**Task statement:**
Among the entries below, one line contains "probed tree keys'" and another contains "Abbreviation list_container_t := (list". Transcribe those two lines and every line between them, exactly.

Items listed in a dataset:
____________________
(** * libnih: timers (nih/timer.c) and child watches (nih/child.c)

    A shallow embedding of the two registries of libnih and of the
    operations that work on them, followed by the properties proved
    about them.

    Conventions of the embedding.
    - Pointers are integers, [NULL] is 0.  A heap block is identified by
      its address, stored in the record that models the block.
    - [pid_t] and [int] are modelled by [Z]; the two files only compare
      them and apply bit operations to them.
    - [time_t] is the signed 64-bit integer of the LP64 targets.  The
      sums the code forms of two times are taken modulo 2^64 into that
      range, which is what the compiled code computes (in C itself an
      overflowing signed addition is undefined): [time_add].
    - Each registry is the static pointer of its file: [None] before the
      lazy initialisation, [Some l] afterwards, where [l] lists the
      entries in list order (first entry after the head first).
    - What the outside world answers is an argument of the function that
      asks: the value of [time (NULL)], the block [nih_new] returned, the
      kernel's table of waitable children.
    - A callback or handler is foreign code: invoking it is recorded as an
      event, in order, with the arguments it is given.  What the callback
      itself does is outside both files and outside this model; it is
      taken to leave the list being traversed as it is.
    - The list and allocator primitives of libnih (nih/list.c,
      nih/alloc.c) and [nih_assert] (nih/logging.h) are not among the
      sources.  [NIH_LIST_FOREACH] and [NIH_LIST_FOREACH_SAFE] visit the
      entries in list order; [nih_list_free], and [nih_free] through the
      destructor [nih_list_destroy], unlink the entry they are given;
      [nih_new] returns a block or [NULL]; a failing [nih_assert] aborts
      the process: [Aborted]. *)

From Stdlib Require Import ZArith List Bool Lia.
Import ListNotations.
Open Scope Z_scope.
(** * Dynamic namespace registry (src/dbnode/storage/namespace/dynamic.go)

    A shallow embedding of the dynamic registry of the [namespace] package:
    the initializer, the construction of a registry from a remote watch,
    the synchronisation loop [run], the metrics sampler and the public
    operations [Watch] and [Close].

    Conventions.
    - A Go [error] value is a term of [error]; a [(T, error)] result is a
      [result T]; a nil-able interface value is an [option].
    - [kv.Value], the proto message and [Map] are interfaces of other
      packages: they are the classes [KVValue] and [NamespaceMap].
    - The goroutines are modelled by a program counter per goroutine and an
      interleaving step function; the sequential reading of [run] is kept
      as the fixpoint [run] and related to the interleaved one. *)

From Stdlib Require Import ZArith List String Bool Lia Sorted.
From stdpp Require Import base option list gmap.
Import ListNotations.
Local Open Scope Z_scope.

(** ** Errors and results *)

(** The three package-level errors of dynamic.go, the error of a closed
    [xwatch.Watchable], and errors produced by code outside the package. *)
Inductive error : Type :=
| errInitTimeOut
| errRegistryAlreadyClosed
| errInvalidRegistry
| errClosed
| errExternal (msg : string).

Definition Error (e : error) : string :=
  match e with
  | errInitTimeOut => "timed out waiting for initial value"
  | errRegistryAlreadyClosed => "registry already closed"
  | errInvalidRegistry => "could not parse latest value from config service"
  | errClosed => "closed"
  | errExternal msg => msg
  end.

Inductive result (A : Type) : Type :=
| Ok (a : A)
| Err (e : error).
Arguments Ok {A} a.
Arguments Err {A} e.

(** ** External collaborators *)

(** [kv.Value]: a versioned value of the remote store.  [IsNewer] takes a
    possibly nil value; [Unmarshal] decodes the payload into the proto
    message [P]. *)
Class KVValue (V P : Type) := {
  Version : V -> Z;
  IsNewer : V -> option V -> bool;
  Unmarshal : V -> result P
}.

(** [Map] with its constructor [FromProto] and its structural equality. *)
Class NamespaceMap (P M : Type) := {
  FromProto : P -> result M;
  Equal : M -> M -> bool
}.

(** [DynamicOptions], read through its accessors.  [Validate] is the
    outcome of [opts.Validate()] ([None] is a nil error). *)
Record DynamicOptions := {
  Validate : option error;
  NamespaceRegistryKey : string;
  InitTimeout : Z;
  ReportInterval : Z
}.
(** [ret_threshold] is an out-parameter: the function receives the
    caller's record and returns its contents on exit next to the status. *)
Definition ut_search_threshold (metric_p : option metric_t)
    (ret_threshold : threshold_t) : M (Z * threshold_t) :=
  match metric_p with
  | None => mret (EINVAL, ret_threshold)
  | Some _ =>
    pthread_mutex_lock;;
    t ← threshold_search metric_p;
    match t with
    | None =>
      pthread_mutex_unlock;;
      mret (ENOENT, ret_threshold)
    | Some t =>
      let ret_threshold := t in          (* memcpy *)
      pthread_mutex_unlock;;
      let ret_threshold := clear_next ret_threshold in
      mret (0, ret_threshold)
    end
  end.

End UtilsThreshold.

(** ** The cascade and the exact lookup as the specification words them *)

(** The eight probes the specification lists for a metric, most specific
    first; the wildcard is the empty string. *)
Definition cascade (host : cstr) (plugin type data_source : string)
  : list (cstr * cstr * cstr * cstr) :=
  [ (host,    Some plugin, Some type, Some data_source);
    (host,    Some plugin, Some type, Some "");
    (host,    Some "",     Some type, Some data_source);
    (host,    Some "",     Some type, Some "");
    (Some "", Some plugin, Some type, Some data_source);
    (Some "", Some plugin, Some type, Some "");
    (Some "", Some "",     Some type, Some data_source);
    (Some "", Some "",     Some type, Some "") ].

Section ThresholdSpecification.

Variable DATA_MAX_NAME_LEN : nat.

(** The key a probe is looked up under. *)
Definition probe_key (p : cstr * cstr * cstr * cstr) : string :=
  let '(h, pl, ty, d) := p in name_buffer DATA_MAX_NAME_LEN h pl ty d.

(** Probing in order as the specification words it: try each probe in
    turn with the exact lookup, stop at the first record found. *)
Fixpoint probe_in_order (probes : list (cstr * cstr * cstr * cstr))
  : M (option threshold_t) :=
  match probes with
  | [] => mret None
  | (h, pl, ty, d) :: probes' =>
    th ← threshold_get DATA_MAX_NAME_LEN h pl ty d;
    match th with
    | Some t => mret (Some t)
    | None => probe_in_order probes'
    end
  end.

(** The probes made until the first hit, that one included. *)
Fixpoint probed (tree : c_avl_tree_t threshold_t) (keys : list string)
  : list string :=
  match keys with
  | [] => []
  | k :: keys' =>
    match tree !! k with
    | Some _ => [k]
    | None => k :: probed tree keys'
    end
  end.

End ThresholdSpecification.

(** The exact lookup as the specification words it: the record returned
    is the one stored under the literal concatenation. *)
Definition get_by_literal_key (DATA_MAX_NAME_LEN : nat) : Prop :=
  ∀ hostname plugin type data_source w,
    (threshold_get DATA_MAX_NAME_LEN hostname plugin type data_source w).1
    = threshold_tree w !! (or_empty hostname +:+ "/" +:+ or_empty plugin
                           +:+ "/" +:+ or_empty type +:+ "/"
                           +:+ or_empty data_source).

(** ** The label list of [gcp_metadata.c] *)

(** A node of the list; the [next_p] chain is the Rocq list itself. *)
Record tmp_list_t := Node {
  key_p : cstr;
  value_p : cstr
}.

(** [list_container_t]: the header, whose [next_p] is the first node. *)
Abbreviation list_container_t := (list tmp_list_t).

(** A call either returns or runs into undefined behaviour. *)
Inductive outcome (A : Type) :=
| Fault
| Done (a : A).
Arguments Fault {A}.
Arguments Done {A} a.

#[export] Instance outcome_ret : MRet outcome := λ A (a : A), Done a.
#[export] Instance outcome_bind : MBind outcome :=
  λ A B (f : A → outcome B) (m : outcome A),
    match m with
    | Fault => Fault
    | Done a => f a
    end.

(** The allocator: the results of the [malloc] calls to come, [true] for a
    block and [false] for [NULL]; once the script is used up every call
    succeeds. *)
Abbreviation allocator := (list bool).

(** [malloc (n) != NULL], and the allocator after the call. *)
Definition malloc (h : allocator) : bool * allocator :=
  match h with
  | [] => (true, [])
  | ok :: h' => (ok, h')
  end.
(* ===== verification/StdMap.v ===== *)
(** * StdMap: [std::map<Key, T, Compare>] by its in-order sequence

    The container is a record [map K V C] that holds the sequence of entries
    an iteration from [begin()] to [end()] visits; an iterator is an index
    into it, [size m] being [end()].  The comparison object [C] is an index
    of the type, as in C++: an operation applied to a map compares keys with
    the comparison object of that map's type.  Every operation first calls
    [lower_bound], as the library's tree does, and then looks at the entry
    found there.

    The file is proved against the [StrictWeakOrder] interface of [Ordering]
    only.  It gives, for each operation, its equation on [empty] and on
    [e ::: m] (the structurally recursive reading of the iterator-based
    definition), preservation of the invariant [sorted], and its effect on
    [find]; that construction from an initializer list without equivalent
    keys sorts the list; and, without any law, that the operations depend on
    the keys through the answers of the comparison object only ([rekey]). *)

From S2P Require Import Prelude Ordering.

Module StdMap.

(** The container: the comparison object is a parameter of the type, and the
    operations take it from there. *)
Record map (K V : Type) (C : Compare K) : Type := Map { entries : list (K * V) }.
Arguments Map {K V C} entries.
Arguments entries {K V C} m.

(** [T()]: the value a new mapped object is initialised with. *)
Class DefaultConstructible (V : Type) := value_init : V.
#[global] Hint Mode DefaultConstructible ! : typeclass_instances.

Declare Scope stdmap_scope.
Delimit Scope stdmap_scope with stdmap.
Bind Scope stdmap_scope with map.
____________________
**Task answer:**
    | None => k :: probed tree keys'
    end
  end.

End ThresholdSpecification.

(** The exact lookup as the specification words it: the record returned
    is the one stored under the literal concatenation. *)
Definition get_by_literal_key (DATA_MAX_NAME_LEN : nat) : Prop :=
  ∀ hostname plugin type data_source w,
    (threshold_get DATA_MAX_NAME_LEN hostname plugin type data_source w).1
    = threshold_tree w !! (or_empty hostname +:+ "/" +:+ or_empty plugin
                           +:+ "/" +:+ or_empty type +:+ "/"
                           +:+ or_empty data_source).

(** ** The label list of [gcp_metadata.c] *)

(** A node of the list; the [next_p] chain is the Rocq list itself. *)
Record tmp_list_t := Node {
  key_p : cstr;
  value_p : cstr
}.

(** [list_container_t]: the header, whose [next_p] is the first node. *)
Abbreviation list_container_t := (list tmp_list_t).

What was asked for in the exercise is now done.